CD34, PDGFR-α and PDGFR-β expression (positive cells percentages relative to the whole population in TC-enriched stromal cells from rat heart). The relative expression of three markers is shown for four experiments, as percentage of positive cells for CD34, PDGFR-α and PDGFR-β respectively, in relation to the whole (‘Parent’) cell population.
Figure 8.
Flow cytometry histograms showing CD34, PDGFR-α and PDGFR-β expression for TC-enriched stromal cells from rat heart. Gates with positive events were drawn based on the unstained samples. Filled histograms represent test samples, and unfilled ones show the fluorescence signal for unstained controls.
Discussion
For the present time, TEM remains the only method to precisely identify TCs 25. Recently, using advanced focused ion beam scanning electron microscopy, the ultrastructural anatomy and 3D reconstruction of human cardiac TCs have been reported 42. However, the immunocytochemical phenotypes of TCs are also critical markers for TCs. Generally, double immunofluorescent staining for CD34/PDGFR-β, CD34/Vimentin or CD34/c-Kit are considered to be the markers for TCs although CD34/c-Kit is currently at debate 25,43. In addition, double immunofluorescent staining for CD34 and PDGFR-α is considered to be a specific immunohistochemical marker for TCs in gastrointestinal tract 7.
However, it has been recently proposed that CD34/PDGFR-α was actually a specific marker for TCs including cardiac TCs although the direct evidence is still lacking 25. Here, we showed that cardiac TCs were double positive immunostaining for CD34/PDGFR-α in primary culture and CD34/PDGFR-α positive cells (putative cardiac TCs) existed in mice ventricle and human cardiac valves including mitral valve, tricuspid valve and aortic valve. Telocyte-enriched rat cardiac interstitial cell population showed a high expression level for PDGFR-α and 30.25% of the entire population was positive for CD34/PDGFR-α. Overall, this study reported that cardiac TCs were double positive immunostaining for CD34/PDGFR-α for the first time.

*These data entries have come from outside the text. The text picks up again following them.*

(* ===== verification/EventQueueSpec.v ===== *)
(** * The promises of the event queue

    The theorems about [sim/eventq.cc]: every operation is specified by the
    list of events the queue holds in service order, the walk of [dump] and
    [debugVerify] is right about a valid queue, and the simulation loop serves
    events in the order of their time. *)
From stdpp Require Import base tactics list gmap strings sets sorting.
From Stdlib Require Import ZArith Lia.
From S2P Require Import Prelude EventQueue EventQueueRep EventQueueProps.
Import EventQ.
Local Open Scope Z_scope.

(** ** Walking the queue *)

Lemma walk_bin_ok h k b : ∀ n p, chain h k p b → (length b ≤ n)%nat → walk_bin n h p = Ok b.
Proof.
  induction b as [|x b IH]; intros n p; simpl; [intros ->; by destruct n|].
  intros (-> & e & He & _ & Hc) Hn. destruct n as [|n]; [lia|]. simpl. rewrite He. simpl.
  rewrite (IH n _ Hc) by lia. done.
Qed.

Lemma walk_ok h bs : ∀ n p,
  bins h p bs → (length bs ≤ n)%nat → (length (contents bs) ≤ size h)%nat →
  walk n h p = Ok (contents bs).
Proof.
  induction bs as [|[k b] bs IH]; intros n p Hb Hn Hsz; simpl in Hb; [subst; by destruct n|].
  destruct Hb as (Hc & t & e & -> & He & Hb). rewrite contents_cons, length_app in *.
  destruct n as [|n]; [simpl in Hn; lia|]. cbn [walk].
  rewrite (walk_bin_ok h k b _ _ Hc) by lia. simpl. rewrite He. simpl.
  rewrite (IH n _ Hb) by (simpl in Hn; lia). done.
Qed.

Lemma valid_dump this q l : valid this q l → dump q = Ok l.
Proof.
  intros (bs & Hwf & <-). pose proof (wf_bins _ _ _ Hwf) as Hb.
  pose proof (wf_nodup _ _ _ Hwf) as (Hnd & _ & _)%NoDup_app.
  pose proof (contents_size _ _ _ Hb Hnd). pose proof (bins_length _ _ _ Hb).
  apply walk_ok; [done|lia|done].
Qed.

(** The events are served by time, then by priority. *)
Lemma valid_sorted this q l :
  valid this q l → StronglySorted (λ x y, rank_of (events q) x ≤ rank_of (events q) y) l.
Proof.
  intros (bs & Hwf & <-). pose proof (wf_sorted _ _ _ Hwf) as Hs. pose proof (wf_bins _ _ _ Hwf) as Hb.
  clear Hwf. revert Hb Hs. generalize (head q). induction bs as [|[k b] bs IH]; intros p Hb Hs; [constructor|].
  rewrite contents_cons. destruct (sorted_bins_cons _ _ _ Hs) as [Hab Hs'].
  pose proof Hb as (Hc & t & e & _ & _ & Hbs). specialize (IH _ Hbs Hs').
  assert (∀ x, x ∈ b → rank_of (events q) x = k) as Hk.
  { intros x Hx. eapply bins_rank_of; [exact Hb| |done]. apply list_elem_of_here. }
  assert (∀ y, y ∈ contents bs → k ≤ rank_of (events q) y) as Hge.
  { intros y (k' & b' & Hkb & Hy)%elem_of_contents. rewrite (bins_rank_of _ _ _ _ _ _ Hbs Hkb Hy).
    unfold above in Hab. rewrite Forall_forall in Hab. specialize (Hab _ Hkb). simpl in Hab. lia. }
  clear Hb Hc. induction b as [|x b IHb]; [done|]. simpl. constructor; [apply IHb; set_solver|].
  apply Forall_forall. intros y [Hy|Hy]%elem_of_app; rewrite (Hk x) by apply list_elem_of_here.
  - rewrite (Hk y); [done|set_solver].
  - by apply Hge.
Qed.

(** ** [debugVerify] *)

Definition state_rank (s : verify_state) : Z := s.1.1 * 256 + s.1.2 + 128.
Definition state_typed (s : verify_state) : Prop := Minimum_Pri ≤ s.1.2 ≤ Maximum_Pri.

Cardiac TCs have been reported to be able to regulate cardiac stem/progenitor cells, angiogenesis, and anti-fibrosis by heterocellular junctions and secreting extracellular vesicles containing microRNAs 24,25,44–51. A deeper understanding of the immunocytochemical phenotypes of cardiac TCs might help better develop cardiac TCs as a novel source for cardiac repair as preliminarily demonstrated in cardiac infarction 52–55.
Acknowledgments
This work was supported by the grants from Six Talent Peaks Project in Jiangsu Province (2013-WSW-023 to L. Wei), National Natural Science Foundation of China (81200169 to J. Xiao; 81400647 to Y. Bei; 81400635 to F. Wang), Innovation Program of Shanghai Municipal Education Commission (13YZ014 to J. Xiao), Foundation for University Young Teachers by Shanghai Municipal Education Commission (year 2012, to J. Xiao), Innovation Fund from Shanghai University (sdcx2012038 to J. Xiao), Program for the Integration of Production, Teaching and Research for University Teachers Supported by Shanghai Municipal Education Commission (year 2014, to J. Xiao), Shanghai Medical Guide Project from Shanghai Science and Technology Committee (14411971500 to F. Wang), and China Postdoctoral Science Foundation (2014M561456 to Y. Bei).
Conflicts of interest
The authors declare there are no conflicts of interest.